Frank Holmes, head of fund company U.S. Global Investors in San Antonio, contends that commodities like oil are in a long-term bull market, despite the pullback in energy prices in the fourth quarter. Supplies of many commodities worldwide aren’t likely to increase enough to depress prices in the face of booming economic growth in Asia and ongoing demand from the rest of the world, he said.
Holmes also expects gold prices to resume the bull market that began in 2002. After soaring in 2002 and 2003, funds that own gold-mining stocks slumped last year, losing 8.1%, on average, as the metal’s price leveled off for much of the year.
His investment pitch for gold, Holmes said, is that “you don’t buy it to get rich -- you buy it for insurance” in a dangerous world.
For most investors, the major debate over stock fund investing isn’t about whether to buy specialty sectors, but how to divide a portfolio among four basic building blocks: large stocks, small stocks, value-oriented issues and growth-oriented issues.
Small-company stocks trounced large-company stocks last year, as they have so far in this decade. The average fund that buys a blend of small-company value and growth issues jumped 18.9% last year, compared with a 10% gain for funds that buy a blend of large-company value and growth issues, according to Morningstar.
Among the biggest stock funds by assets, the Fidelity Low-Priced Stock fund was up 22.2% last year. The portfolio includes many smaller-company shares.
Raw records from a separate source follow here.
Lemma run_lagged reqs : forall hi s hist (keys : list key),
  0 <= limit -> remembers hi s hist -> lagged hi reqs ->
  (l_hits s).*1 ⊆ keys -> reqs.*2 ⊆ keys -> (length keys <= max_keys)%nat ->
  (forall k t0, Z.of_nat (length (short t0 (times k hist))) <= limit) ->
  forall k t0, Z.of_nat (length (short t0 (times k
    (hist ++ granted reqs (run reqs s).1)))) <= limit.
Proof.
  induction reqs as [|[now k1] reqs IH]; intros hi s hist keys Hlim Hr Hlg Hs Hk Hlen Hq k t0.
  { cbn. rewrite app_nil_r. apply Hq. }
  cbn [run lagged fmap list_fmap snd] in *. destruct Hlg as [Hn Hlg].
  assert (k1 ∈ keys) as Hk1 by (apply Hk; left).
  pose proof (allow_remembers now k1 hi s hist Hr Hn) as Ha.
  pose proof (allow_keys now k1 s keys Hk1 Hs) as Hs'.
  destruct (allow now k1 s) as [b s1]. cbn [snd] in Hs'.
  destruct Ha as [Hr' Hb]; [eapply no_evict; [apply Hr|exact Hs|exact Hk1|exact Hlen]|].
  specialize (IH _ s1 _ keys Hlim Hr' Hlg Hs' ltac:(set_solver) Hlen).
  destruct (run reqs s1) as [bs s2]. cbn [fst granted] in *. rewrite app_assoc.
  assert (hist ++ (if b then [(now, k1)] else []) = if b then hist ++ [(now, k1)] else hist)
    as -> by (by destruct b; rewrite ?app_nil_r).
  apply IH. intros k' t1. destruct b; [|apply Hq]. specialize (Hq k' t1). specialize (Hb eq_refl).
  rewrite times_snoc. case_decide; [subst k'|by rewrite app_nil_r].
  rewrite list.filter_app, length_app, filter_cons. case_decide as Ht; cbn; [|lia].
  enough (Z.of_nat (length (short t1 (times k1 hist))) <=
    Z.of_nat (length (later (now - window + 2 * lag) (times k1 hist)))) by lia.
  clear -Ht. induction (times k1 hist) as [|t ts IH]; [done|]. rewrite !filter_cons.
  repeat case_decide; cbn [length]; lia.
Qed.

Lemma limiter_lagged_rate now0 reqs (keys : list key) k t0 :
  0 <= limit -> lagged now0 reqs -> reqs.*2 ⊆ keys -> (length keys <= max_keys)%nat ->
  Z.of_nat (length (short t0 (times k
    (granted reqs (run reqs (mk_limiter [] now0)).1)))) <= limit.
Proof.
  intros Hl Hm Hk Hlen.
  apply (run_lagged reqs now0 (mk_limiter [] now0) [] keys); try done.
  - split_and!; [constructor|done|constructor|done].
  - intros x Hx. by apply elem_of_nil in Hx.
Qed.

(** [lk]: when each request, in turn, got the lock; its reading is from at most
    [lag] before. *)
Definition locked_within (now0 : Z) (lk : list Z) (reqs : list (Z * key)) : Prop :=
  StronglySorted Z.le (now0 :: lk) /\ Forall2 (fun t r => t - lag <= r.1 <= t) lk reqs.

Lemma locked_lagged lk : forall reqs hi t0,
  hi <= t0 -> locked_within t0 lk reqs -> lagged hi reqs.
Proof.
  induction lk as [|t lk IH]; intros [|[now k] reqs] hi t0 Hhi [Hs Hf];
    try done; try (by inversion Hf).
  inversion Hf as [|? ? ? ? Hr Hf']. subst. cbn [fst lagged] in *.
  apply StronglySorted_inv in Hs as [Hs Hle]. apply Forall_cons_1 in Hle as [Ht _].
  split; [lia|]. apply (IH _ _ t); [lia|done].
Qed.
End lagging.

End Ops.

(** ** Properties *)

(** C19: as long as no more than [max_keys] clients are active since the
    limiter was made, and the clock readings, which a thread takes before the
    lock, come in order, the limiter's answers are exactly those of a limiter
    that remembers every granted request of all time, so neither moving a key
    to the end, expiring old times nor removing stale keys is ever visible.
    When a thread may get the lock up to [lag] after its reading, so that
    readings come out of order, still no stretch of time [2 * lag] shorter
    than the window holds more than [limit] granted requests of one client. *)
Theorem limiter_exact limit window max_keys now0 reqs (keys : list key) :
  0 <= limit -> reqs.*2 ⊆ keys -> (length keys <= max_keys)%nat ->
  let answers := (run limit window max_keys reqs (mk_limiter [] now0)).1 in
  (monotone now0 reqs -> answers = (spec_run limit window reqs []).1) /\
  forall lag lk, 0 <= lag -> locked_within lag now0 lk reqs -> forall k t0,
    Z.of_nat (length (stretch (window - 2 * lag) t0 (times k (granted reqs answers)))) <= limit.
Proof.
  intros Hl Hk Hlen answers. split; [intros; by eapply run_exact|].
  intros lag lk H0 Hlk k t0. eapply limiter_lagged_rate; [done|done| |done|done].
  by eapply locked_lagged.
Qed.
Definition number (s : list Z) : jres json :=
  let '(sg, s0) := match eat 45 s with Some s' => (-1, s') | None => (1, s) end in
  match int_part s0 with
  | None => JErr
  | Some (v, n, s1) =>
      let '(m, nf, s2) :=
        match eat 46 s1 with
        | Some s2 =>
            let '(m, k, s3) := digits v 0 s2 in
            if (k =? 0)%nat then (v, 0%nat, s1) else (m, k, s3)
        | None => (v, 0%nat, s1)
        end in
      match exponent s2 with
      | Some (x, s3) =>
          let e := x - Z.of_nat nf in
          JOk (if overflows (n + nf) (sg * m) e then JNonFinite else JFloat (sg * m) e) s3
      | None =>
          if (nf =? 0)%nat then JOk (JInt (sg * v)) s1
          else let e := - Z.of_nat nf in
               JOk (if overflows (n + nf) (sg * m) e then JNonFinite
                    else JFloat (sg * m) e) s2
      end
  end.

(** ** Values *)

Definition literal (l : list Z) (v : json) (s : list Z) : jres json :=
  if starts_with l s then JOk v (drop (length l) s) else JErr.

(** [depth]: how many more arrays and objects may be entered. *)
Fixpoint value (fuel depth : nat) (s : list Z) {struct fuel} : jres json :=
  match fuel with
  | O => JFuel
  | S f =>
      match s with
      | [] => JErr
      | c :: s1 =>
          if c =? quote then
            match scan_string s1 with
            | Some (v, rest) => JOk (JString v) rest
            | None => JErr
            end
          else if c =? 123 then
            match depth with
            | O => JDeep
            | S d =>
                match eat 125 (skip s1) with
                | Some rest => JOk (JObject []) rest
                | None => jbind (members f d (skip s1)) (fun m rest => JOk (JObject m) rest)
                end
            end
          else if c =? 91 then
            match depth with
            | O => JDeep
            | S d =>
                match eat 93 (skip s1) with
                | Some rest => JOk (JArray []) rest
                | None => jbind (elements f d (skip s1)) (fun l rest => JOk (JArray l) rest)
                end
            end
          else if c =? 110 then literal (lit "null") JNull s
          else if c =? 116 then literal (lit "true") (JBool true) s
          else if c =? 102 then literal (lit "false") (JBool false) s
          else if c =? 78 then literal (lit "NaN") JNonFinite s
          else if c =? 73 then literal (lit "Infinity") JNonFinite s
          else if starts_with (lit "-Infinity") s then literal (lit "-Infinity") JNonFinite s
          else number s
      end
  end
with members (fuel depth : nat) (s : list Z) {struct fuel} : jres (list (list Z * json)) :=
  match fuel with
  | O => JFuel
  | S f =>
      match eat quote s with
      | None => JErr
      | Some s1 =>
          match scan_string s1 with
          | None => JErr
          | Some (k, s2) =>
              match eat 58 (skip s2) with
              | None => JErr
              | Some s3 =>
                  jbind (value f depth (skip s3)) (fun v s4 =>
                    match eat 125 (skip s4), eat 44 (skip s4) with
                    | Some rest, _ => JOk [(k, v)] rest
                    | None, Some s5 =>
                        jbind (members f depth (skip s5)) (fun m rest =>
                          JOk ((k, v) :: m) rest)
                    | None, None => JErr
                    end)
              end
          end
      end
  end
with elements (fuel depth : nat) (s : list Z) {struct fuel} : jres (list json) :=
  match fuel with
  | O => JFuel
  | S f =>
      jbind (value f depth s) (fun v s1 =>
        match eat 93 (skip s1), eat 44 (skip s1) with
        | Some rest, _ => JOk [v] rest
        | None, Some s2 =>
            jbind (elements f depth (skip s2)) (fun l rest => JOk (v :: l) rest)
        | None, None => JErr
        end)
  end.
(* ===== verification/Server.v ===== *)
(** The report server's request handling (src/server/ac_server.py,
    [make_handler] and [ReportNotifier]): the limiter, the two tiers of keys,
    the routes with their deny-by-default guard, and each handler against the
    database, with the notifier it feeds.

    A handler is a state transformer over the server with three outcomes: it
    goes on with a value, it has sent a response, or it raised. *)

From S2P Require Import Prelude CText CScan Report Json Limiter Store Http.

#[local] Open Scope Z_scope.

Module Server.
Import Report Http Json.
Import Store (text, NInt, NFloat).

(** ** The notifier *)

Record payload := mk_payload {
  p_client : text;
  p_event : text;
  p_detail : text;
  p_ts : option Store.num;
  p_received : Z;
  p_source : text;
}.

Inductive log_line := LogNew (p : payload) | LogDropped (total : nat) | LogFailed.

(** [n_queue]: [None] without a webhook. *)
Record notifier := mk_notifier {
  n_size : nat;
  n_queue : option (list payload);
  n_dropped : nat;
  n_log : list log_line;
}.

Definition new_notifier (webhook : bool) (size : Z) : notifier :=
  mk_notifier (Z.to_nat (Z.max size 1)) (if webhook then Some [] else None) 0 [].

(** One event, at the [put_nowait]: the two lines go to standard error and the
    counter has a lock of its own, so other handlers can come between them, but
    the queue and the totals are the same. *)
Definition notify (p : payload) (n : notifier) : notifier :=
  let log := n_log n ++ [LogNew p] in
  match n_queue n with
  | None => mk_notifier (n_size n) None (n_dropped n) log
  | Some q =>
      if (length q <? n_size n)%nat
      then mk_notifier (n_size n) (Some (q ++ [p])) (n_dropped n) log
      else mk_notifier (n_size n) (Some q) (S (n_dropped n))
             (log ++ [LogDropped (S (n_dropped n))])
  end.

(** One turn of [_drain]: the payload handed to the webhook, if one waits;
    [ok] is whether the POST went through. *)
Definition drain (ok : bool) (n : notifier) : option payload * notifier :=
  match n_queue n with
  | Some (p :: q) =>
      (Some p, mk_notifier (n_size n) (Some q) (n_dropped n)
                 (if ok then n_log n else n_log n ++ [LogFailed]))
  | _ => (None, n)
  end.

(** ** State, requests and responses *)

Record server := mk_server {
  s_db : Store.store;
  s_lim : Limiter.limiter;
  s_note : notifier;
}.

Record response := mk_response {
  code : Z;
  obj : json;
  retry_after : option Z;
}.

(** [rq_stalls]: what follows [rq_body] never comes, and the read times out. *)
Record request := mk_request {
  rq_command : text;
  rq_target : text;
  rq_headers : headers;
  rq_body : list Z;
  rq_stalls : bool;
  rq_peer : text;
}.

(** What the system gives one request: the monotonic clock, the database, and
    how deep the interpreter lets JSON nest. *)
Record ctx := mk_ctx {
  cx_mono : Z;
  cx_env : Store.env;
  cx_depth : nat;
}.

Inductive outcome (A : Type) := Val (a : A) | Sent (r : response) | Exn.
Arguments Val {A} _.
Arguments Sent {A} _.
Arguments Exn {A}.

Definition hm (A : Type) : Type := server -> outcome A * server.

#[global] Instance hm_ret : MRet hm := fun A a s => (Val a, s).

#[global] Instance hm_bind : MBind hm := fun A B k m s =>
  match m s with
  | (Val a, s1) => k a s1
  | (Sent r, s1) => (Sent r, s1)
  | (Exn, s1) => (Exn, s1)
  end.

Definition raise {A} : hm A := fun s => (Exn, s).

Definition error_obj (e : text) : json := JObject [(lit "error", JString e)].

Definition send_json {A} (c : Z) (o : json) : hm A := fun s => (Sent (mk_response c o None), s).
Definition send_error {A} (c : Z) (e : text) : hm A := send_json c (error_obj e).

(** A database call: the result and the new database. *)
Definition with_db {A} (f : Store.store -> Store.res A * Store.store) : hm A := fun s =>
  let '(r, db) := f (s_db s) in
  let s1 := mk_server db (s_lim s) (s_note s) in
  match r with Store.Ok a => (Val a, s1) | Store.Raise => (Exn, s1) end.

(** ** Constants *)

Definition MAX_BODY_BYTES : Z := 4096.

Definition valid_client_id (v : text) : bool :=
  (1 <=? length v)%nat && (length v <=? 128)%nat && forallb id_char v.

(** ** Configuration *)

Record config (net : Type) := mk_config {
  c_store : Store.config;
  c_report_keys : list text;
  c_admin_keys : list text;
  c_limit : Z;
  c_window : Z;
  c_max_keys : nat;
  c_trust_proxy : bool;
  c_nets : list net;
}.
Arguments mk_config {net} _ _ _ _ _ _ _ _.
Arguments c_store {net} _.
Arguments c_report_keys {net} _.
Arguments c_admin_keys {net} _.
Arguments c_limit {net} _.
Arguments c_window {net} _.
Arguments c_max_keys {net} _.
Arguments c_trust_proxy {net} _.
Arguments c_nets {net} _.
Lemma report_length :
  get_all (lit "Content-Length") (rq_headers rq)
    = [fmt_u (Z.of_nat (length body))].
Proof.
  transitivity [drop_while blank (fmt_u (Z.of_nat (length body)))]; [reflexivity|]. f_equal.
  pose proof (fmt_u_chars (Z.of_nat (length body))) as Hc. destruct Hc as [|c l Hc _]; [done|].
  cbn [drop_while]. unfold blank. by rewrite !(proj2 (Z.eqb_neq _ _)) by lia.
Qed.

Lemma report_framing : check_body_framing rq = None.
Proof.
  unfold check_body_framing. change (get (lit "Transfer-Encoding") (rq_headers rq)) with (@None (list Z)).
  rewrite report_length. change (default (lit "0") (head [?x])) with x.
  rewrite content_length_fmt by lia. unfold MAX_BODY_BYTES.
  by rewrite (proj2 (Z.ltb_ge _ _)) by lia.
Qed.

Lemma report_read s v :
  loads (cx_depth cx) (Utf8.decode body) = JOk v [] -> read_json_body cx rq s = (Val (Some v), s).
Proof.
  intros Hl. unfold read_json_body. unfold get. rewrite report_length. cbn [head].
  change (default (lit "0") (Some ?x)) with x. rewrite content_length_fmt by lia.
  unfold MAX_BODY_BYTES. rewrite (proj2 (Z.leb_gt _ _)), (proj2 (Z.ltb_ge _ _)) by lia.
  cbn [orb rq_stalls andb rq_body]. rewrite Nat2Z.id, take_ge by done. by rewrite Hl.
Qed.

(** A report whose body parses and whose client is valid, from a holder of a
    report key within the rate, with a working database. *)
Lemma report_handled s c ty d n lim :
  loads (cx_depth cx) (Utf8.decode body) =
    JOk (JObject [(lit "client_id", JString c); (lit "event_type", JString ty);
                  (lit "detail", JString d); (lit "ts", JInt n)]) [] ->
  valid_client_id c = true -> (length ty <= 64)%nat -> (length d <= 2000)%nat ->
  key ∈ c_report_keys cfg -> ascii key = true -> forallb ascii (c_report_keys cfg) = true ->
  Limiter.allow (c_limit cfg) (c_window cfg) (c_max_keys cfg) (cx_mono cx) peer (s_lim s)
    = (true, lim) ->
  handle_request ip_address in_net decimal netloc_ok cfg cx rq s =
  let '(r, db) :=
    (Store.add_report (c_store cfg) (cx_env cx) (s_db s) c ty d (Some (Store.NInt n)) peer).1 in
  match r with
  | Store.Ok now =>
      (mk_response 201 ok_obj None,
       mk_server db lim (notify (mk_payload c ty d (Some (Store.NInt n)) now peer) (s_note s)))
  | Store.Raise =>
      (mk_response 500 (error_obj (lit "internal error")) None, mk_server db lim (s_note s))
  end.
Proof.
  intros Hl Hc Ht Hd Hkey Hk Hks Hal.
  assert (any_key key (c_report_keys cfg) = Val true) as Hauth by by apply any_key_in.
  unfold handle_request. rewrite bool_decide_false by (vm_compute; congruence).
  unfold dispatch, do_POST, mbind, hm_bind, rate_limited. rewrite report_peer, Hal.
  unfold post_routes.
  assert (urlparse netloc_ok (rq_target rq) = Some (lit "/report", [])) as -> by reflexivity.
  rewrite bool_decide_true by reflexivity.
  unfold route_guarded, requires_auth, authed, mbind, hm_bind. cbn [h_name h_auth h_body].
  rewrite report_bearer, Hauth. rewrite bool_decide_false by (intros ?%elem_of_nil; done).
  unfold handle_report, require_body_client_id, mbind, hm_bind. rewrite report_framing.
  rewrite (report_read _ _ Hl).
  unfold require_valid_client_id.
  change (lookup_member (lit "client_id") _) with (Some (JString c)). cbn iota.
  rewrite Hc. unfold mret, hm_ret.
  change (lookup_member (lit "event_type") _) with (Some (JString ty)).
  change (lookup_member (lit "detail") _) with (Some (JString d)).
  unfold json_text. rewrite !(proj2 (Nat.ltb_ge _ _)) by done.
  change (report_ts _) with (Some (Some (Store.NInt n))). cbn iota.
  rewrite report_peer. unfold with_db. cbn [s_db s_lim s_note].
  destruct (Store.add_report _ _ _ _ _ _ _ _) as [[[now|] db] vac]; reflexivity.
Qed.

End Handled.

(** ** From the daemon to the database *)

Lemma client_id_length mid hname : (length (ac_report_client_id mid hname 128) <= 127)%nat.
Proof.
  assert (forall n t, (length (fgets_n n t).1 <= n)%nat) as Hf.
  { induction n as [|n IH]; intros [|c t]; cbn [fgets_n]; try (cbn; lia).
    destruct (c =? 10); [cbn; lia|]. specialize (IH t). destruct (fgets_n n t). cbn in *. lia. }
  assert (forall t, (length (cstr t) <= length t)%nat) as Hc.
  { induction t as [|c t IH]; cbn [cstr]; [done|]. case_test; cbn; lia. }
  assert (forall t, (length (rtrim_nl t) <= length t)%nat) as Hr.
  { intros t. apply prefix_length, rtrim_prefix. }
  assert (forall t, (length (strscpy 128 t) <= 127)%nat) as Hs by (intros t; apply length_strscpy).
  unfold ac_report_client_id.
  assert (match mid with
    | Some f => length (rtrim_nl (cstr (fst (fgets_n (128 - 1) f)))) <= 127 | None => True end)%nat as Hm.
  { destruct mid as [f|]; [|done]. etrans; [apply Hr|]. etrans; [apply Hc|]. apply Hf. }
  assert (length match hname with
    | Some h => match (fun c => if id_char c then c else 95%Z) <$> strscpy 128 (cstr h) with
                | [] => strscpy 128 (lit "unknown") | out => out end
    | None => strscpy 128 (lit "unknown") end <= 127)%nat as Hh.
  { destruct hname as [h|]; [|apply Hs].
    pose proof (Hs (cstr h)) as Hb. rewrite <- (length_fmap (fun c => if id_char c then c else 95)) in Hb.
    destruct (_ <$> _); [apply Hs|done]. }
  destruct mid as [f|]; [|done]. destruct (rtrim_nl _); done.
Qed.

Lemma id_char_plain c : id_char c = true -> 32 <= c < 128 /\ esc c = [c].
Proof.
  unfold id_char, isdigit. intros Hc. assert (32 <= c < 128 /\ c <> 34 /\ c <> 92) as (Hr & H34 & H92)
    by (boolp; lia).
  split; [done|]. unfold esc, quote, bslash.
  rewrite !(proj2 (Z.eqb_neq c _)) by lia. by rewrite (proj2 (Z.ltb_ge c 32)) by lia.
Qed.

(** A client id of the server's alphabet is never cut or changed. *)
Lemma client_id_intact c i :
  Forall (fun c => id_char c = true) c -> (length c <= 127)%nat ->
  (i = length c \/ 249 <= length (Utf8.escape (take i c)))%nat ->
  Utf8.decode (take i c) = c.
Proof.
  intros Hid Hlen Hi.
  assert (forall u, Forall (fun c => id_char c = true) u -> Utf8.escape u = u) as He.
  { induction 1 as [|x u Hx _ IH]; [done|]. change (Utf8.escape (x :: u)) with (esc x ++ Utf8.escape u).
    rewrite IH. by rewrite (proj2 (id_char_plain x Hx)). }
  assert (take i c = c) as ->.
  { destruct Hi as [->|Hi]; [by apply firstn_all|]. rewrite He in Hi by by apply list.Forall_take.
    rewrite length_take in Hi. lia. }
  rewrite <- (app_nil_r c) at 1. rewrite Utf8.decode_ascii_list; [by rewrite app_nil_r|].
  apply (list.Forall_impl _ _ _ Hid). intros x Hx. apply id_char_plain in Hx as [? _]. lia.
Qed.

Lemma scalar_encodable u : Forall Utf8.scalar u -> Store.encodable u = true.
Proof.
  intros Hu. apply forallb_forall. intros c Hc%list_elem_of_In.
  apply (proj1 (list.Forall_forall _ _) Hu) in Hc as [Hr Hs]. unfold Store.surrogate.
  apply negb_true_iff, andb_false_iff. rewrite !Z.leb_gt. lia.
Qed.

Lemma fmt_d_length n : (length (fmt_d n) <= 21)%nat.
Proof.
  unfold fmt_d. pose proof (length_fmt_u n). pose proof (length_fmt_u (- n)).
  destruct (n <? 0); cbn [length]; lia.
Qed.

(** The bytes of a response: its status line and the rest. *)
Definition response_bytes (r : response) (rest : list Z) : list Z :=
  lit "HTTP/1.0 " ++ fmt_u (code r) ++ lit " " ++ rest.

Lemma status_201 n rest o x :
  (12 <= n)%nat ->
  ac_http_status_code (cstr (take 63 (take n (response_bytes (mk_response 201 o x) rest)))) = 201.
Proof.
  intros Hn. rewrite take_take.
  assert (exists m, Nat.min 63 n = (12 + m)%nat) as [m ->] by (exists (Nat.min 63 n - 12)%nat; lia).
  unfold response_bytes.
  change (lit "HTTP/1.0 " ++ fmt_u (code (mk_response 201 o x)) ++ lit " " ++ rest)
    with (lit "HTTP/1.0 201" ++ 32 :: rest).
  rewrite take_app_add' by reflexivity.
  assert (cstr (lit "HTTP/1.0 201" ++ take m (32 :: rest))
    = lit "HTTP/1.0 201" ++ cstr (take m (32 :: rest))) as -> by reflexivity.
  destruct m as [|m]; reflexivity.
Qed.

Lemma answered_code e ty d st ops :
  ac_report e ty d = (Answered st, ops) ->
  st = match re_read e with
       | Some ((_ :: _) as resp) => ac_http_status_code (cstr (take 63 resp))
       | _ => -1
       end.
Proof.
  unfold ac_report. destruct (_ || _); [done|].
  destruct (ac_report_parse_url _) as [|dest]; [done|]. destruct (_ || _); [done|].
  destruct (_ <=? _)%nat; [done|]. destruct (connect_any _) as [[] cops]; [|done].
  unfold send_request. destruct (_ <=? _)%nat; [done|].
  destruct (send_loop _ _ _) as [[sent|] sops]; [|done].
  destruct (negb _); [done|]. by intros [= <- _].
Qed.

Lemma is_byte_pos u : Forall is_byte u -> Forall (fun c => 0 <= c) u.
Proof. intros Hu. apply (list.Forall_impl _ _ _ Hu). unfold is_byte. lia. Qed.

Lemma body_text_length c ty d now :
  length (body_text c ty d now) =
  (length (Utf8.escape c) + length (Utf8.escape ty) + length (Utf8.escape d)
   + length (fmt_d now) + 50)%nat.
Proof.
  unfold body_text. repeat (cbn [length]; rewrite length_app). cbn [length].
  change (length (Utf8.escape (lit "client_id"))) with 9%nat.
  change (length (Utf8.escape (lit "event_type"))) with 10%nat.
  change (length (Utf8.escape (lit "detail"))) with 6%nat.
  change (length (Utf8.escape (lit "ts"))) with 2%nat. lia.
Qed.

(** The body of a report, as the server reads it. *)
Lemma report_body_read depth c ty d now :
  Forall is_byte c -> Forall is_byte ty -> Forall is_byte d -> - 2 ^ 63 <= now < 2 ^ 63 ->
  Forall (fun c => id_char c = true) c -> (length c <= 127)%nat ->
  exists j k,
    loads (S depth) (Utf8.decode (report_body c ty d now)) =
      JOk (JObject [(lit "client_id", JString c);
                    (lit "event_type", JString (Utf8.decode (take j ty)));
                    (lit "detail", JString (Utf8.decode (take k d))); (lit "ts", JInt now)]) [] /\
    (0 < length (report_body c ty d now) < 4096)%nat /\
    (length (Utf8.decode (take j ty)) <= 64)%nat /\ (length (Utf8.decode (take k d)) <= 2000)%nat /\
    (j = length ty \/ 57 <= length (Utf8.escape (take j ty)))%nat /\
    (k = length d \/ 593 <= length (Utf8.escape (take k d)))%nat.
Proof.
  intros Hc Ht Hd Hn Hid Hlen.
  destruct (report_body_text c ty d now) as (i & j & k & Hb & Hi & Hj & Hcj & Hk & Hck).
  pose proof (client_id_intact c i Hid Hlen Hi) as Hci.
  assert (forall u, (length (Utf8.decode u) <= length (Utf8.escape u))%nat) as Hle.
  { intros u. etrans; [apply Utf8.decode_length|]. unfold Utf8.escape.
    induction u as [|x u IH]; [done|]. cbn [fmap list_fmap concat length]. rewrite length_app.
    pose proof (esc_length x). lia. }
  exists j, k. rewrite Hb. split_and!; [| | | | |done|done].
  - rewrite decode_body_text, Hci by (apply is_byte_pos; by apply list.Forall_take).
    apply body_loads; [by apply is_byte_pos| | |done];
      (apply (list.Forall_impl Utf8.scalar); [|intros x [? _]; lia]);
      apply Utf8.decode_scalar; by apply list.Forall_take.
  - rewrite body_text_length. lia.
  - rewrite body_text_length. pose proof (fmt_d_length now).
    assert (length (Utf8.escape (take i c)) <= 6 * 127)%nat; [|lia].
    assert (forall u, (length (Utf8.escape u) <= 6 * length u)%nat) as H6.
    { unfold Utf8.escape. induction u as [|x u IH]; [done|].
      cbn [fmap list_fmap concat length]. rewrite length_app. pose proof (esc_length x). lia. }
    etrans; [apply H6|]. rewrite length_take. lia.
  - specialize (Hle (take j ty)). lia.
  - specialize (Hle (take k d)). lia.
Qed.

Lemma safe_plain u : ac_header_value_safe (Some u) = true -> plain u.
Proof.
  intros Hu. apply (list.Forall_impl _ _ _ (safe_no_cr u Hu)). cbn beta. intros c [H13 H10].
  unfold eol. by rewrite !(proj2 (Z.eqb_neq _ _)).
Qed.

Lemma add_report_ok cfg e s c ty d ts src :
  Store.wf s -> Store.e_sql_ok e = true -> (Store.ensure_private (Store.e_files e)).1 = true ->
  Store.encodable c = true -> Store.encodable ty = true -> Store.encodable d = true ->
  Store.ts_bindable ts = true -> Store.encodable src = true ->
  exists db vac, Store.add_report cfg e s c ty d ts src = (Store.Ok (Store.e_now e), db, vac) /\
    head (Store.reports db)
      = Some (Store.mk_row (Store.last_id s + 1) c ty d ts (Store.e_now e) src).
Proof.
  intros Hwf He Hp Hc Ht Hd Hts Hs. unfold Store.add_report.
  rewrite He, Hc, Ht, Hd, Hts, Hs. cbn [negb orb].
  destruct (Store.maybe_vacuum _ _ _ _) as [w vac], (Store.ensure_private _) as [ok fs].
  cbn in Hp. subst ok. do 2 eexists. split; [reflexivity|]. cbn [Store.reports].
  destruct (Store.insert_head cfg (Store.mk_row (Store.last_id s + 1) c ty d ts (Store.e_now e) src)
    (Store.reports s)) as [rows' ->]; [by apply Store.wf_insert|done].
Qed.

Lemma client_id_encodable c : Forall (fun c => id_char c = true) c -> Store.encodable c = true.
Proof.
  intros Hid. apply forallb_forall. intros x Hx%list_elem_of_In.
  apply (proj1 (list.Forall_forall _ _) Hid), id_char_plain in Hx as [Hx _].
  unfold Store.surrogate. apply negb_true_iff, andb_false_iff. rewrite !Z.leb_gt. lia.
Qed.

Lemma int64_bindable n : - 2 ^ 63 <= n < 2 ^ 63 -> Store.ts_bindable (Some (Store.NInt n)) = true.
Proof.
  intros Hn. cbn. unfold Store.int64. apply andb_true_iff. rewrite Z.leb_le, Z.ltb_lt. lia.
Qed.

Lemma client_id_valid mid hname :
  Forall (fun c => id_char c = true) (ac_report_client_id mid hname 128) ->
  valid_client_id (ac_report_client_id mid hname 128) = true.
Proof.
  intros Hid. unfold valid_client_id. pose proof (client_id_length mid hname) as Hlen.
  assert (ac_report_client_id mid hname 128 <> []) as Hne.
  { destruct (client_id_shape mid hname 128) as [(f & _ & _ & ?)|[_ ?]]; [lia|done|done]. }
  rewrite (proj2 (Nat.leb_le _ 128)) by lia.
  rewrite (proj2 (Nat.leb_le 1 _)) by (destruct (ac_report_client_id mid hname 128); [done|cbn; lia]).
  apply forallb_forall. intros c Hc%list_elem_of_In.
  by apply (proj1 (list.Forall_forall _ _) Hid).
Qed.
By contrast, the Fidelity Blue Chip Growth fund, which focuses on big-name issues, was up a modest 6.3% in 2004.
Blue-chip stocks had led the market in the late 1990s while many smaller names were ignored. In this decade, the performance of the sectors has reversed.
Many analysts expected big-name stocks to take back the lead in 2004, but it didn’t happen. The conventional wisdom on Wall Street is that a shift is long overdue.
Since 1999, “My companies have been doing fine, but not their stocks,” said Robert Smith, co-manager of the T. Rowe Price Growth Stock fund in Baltimore. The result, he said, is that the average price-to-earnings ratio of his fund’s blue-chip stocks has been cut in half since 1999, to about 16.
Fans of smaller companies say those firms generally have better growth prospects than bigger companies, and so could continue to lead the market.
But Smith, whose fund owns such names as Citigroup Inc. and General Electric Co., said he expected his companies to post double-digit annual earnings growth in the long run. Investors, he said, eventually are going to notice that big-name stocks offer good growth as well as relatively low price-to-earnings ratios.
American Century’s Moore said his fund was focused in part on large-company issues that are facing what Moore considers “transitory” problems. He cites insurance giant American International Group Inc., which has been beaten down on concerns about regulators’ investigations of certain insurance industry practices; and paper- products maker Kimberly-Clark Corp., which is facing greater competitive pressure from rival Procter & Gamble Co.
Morningstar’s Kinnel said it might be true that many smaller companies have healthy growth prospects. Even so, he said, from the viewpoint of basic portfolio diversification, investors who have profited handsomely in smaller stocks since 1999 ought to be thinking about moving some of that money into market sectors that now may be bigger bargains -- particularly blue-chip shares, he said.
The same applies in judging the appeal of value-oriented funds versus growth-oriented funds, Kinnel said.
Value stocks typically sell for lower-than-average price-to-earnings ratios and often offer higher dividend yields. Growth stocks, by comparison, often sell for higher prices relative to earnings, underlying asset values and other measures, but also often boast better long-term growth prospects.
The plunge of the classic growth sector -- technology -- from 2000 to 2002 has soured many investors on growth. Value funds have far outperformed growth funds since 2000.
But Kinnel and other analysts say growth funds deserve a closer look by investors who figure that the sector’s time is bound to come again.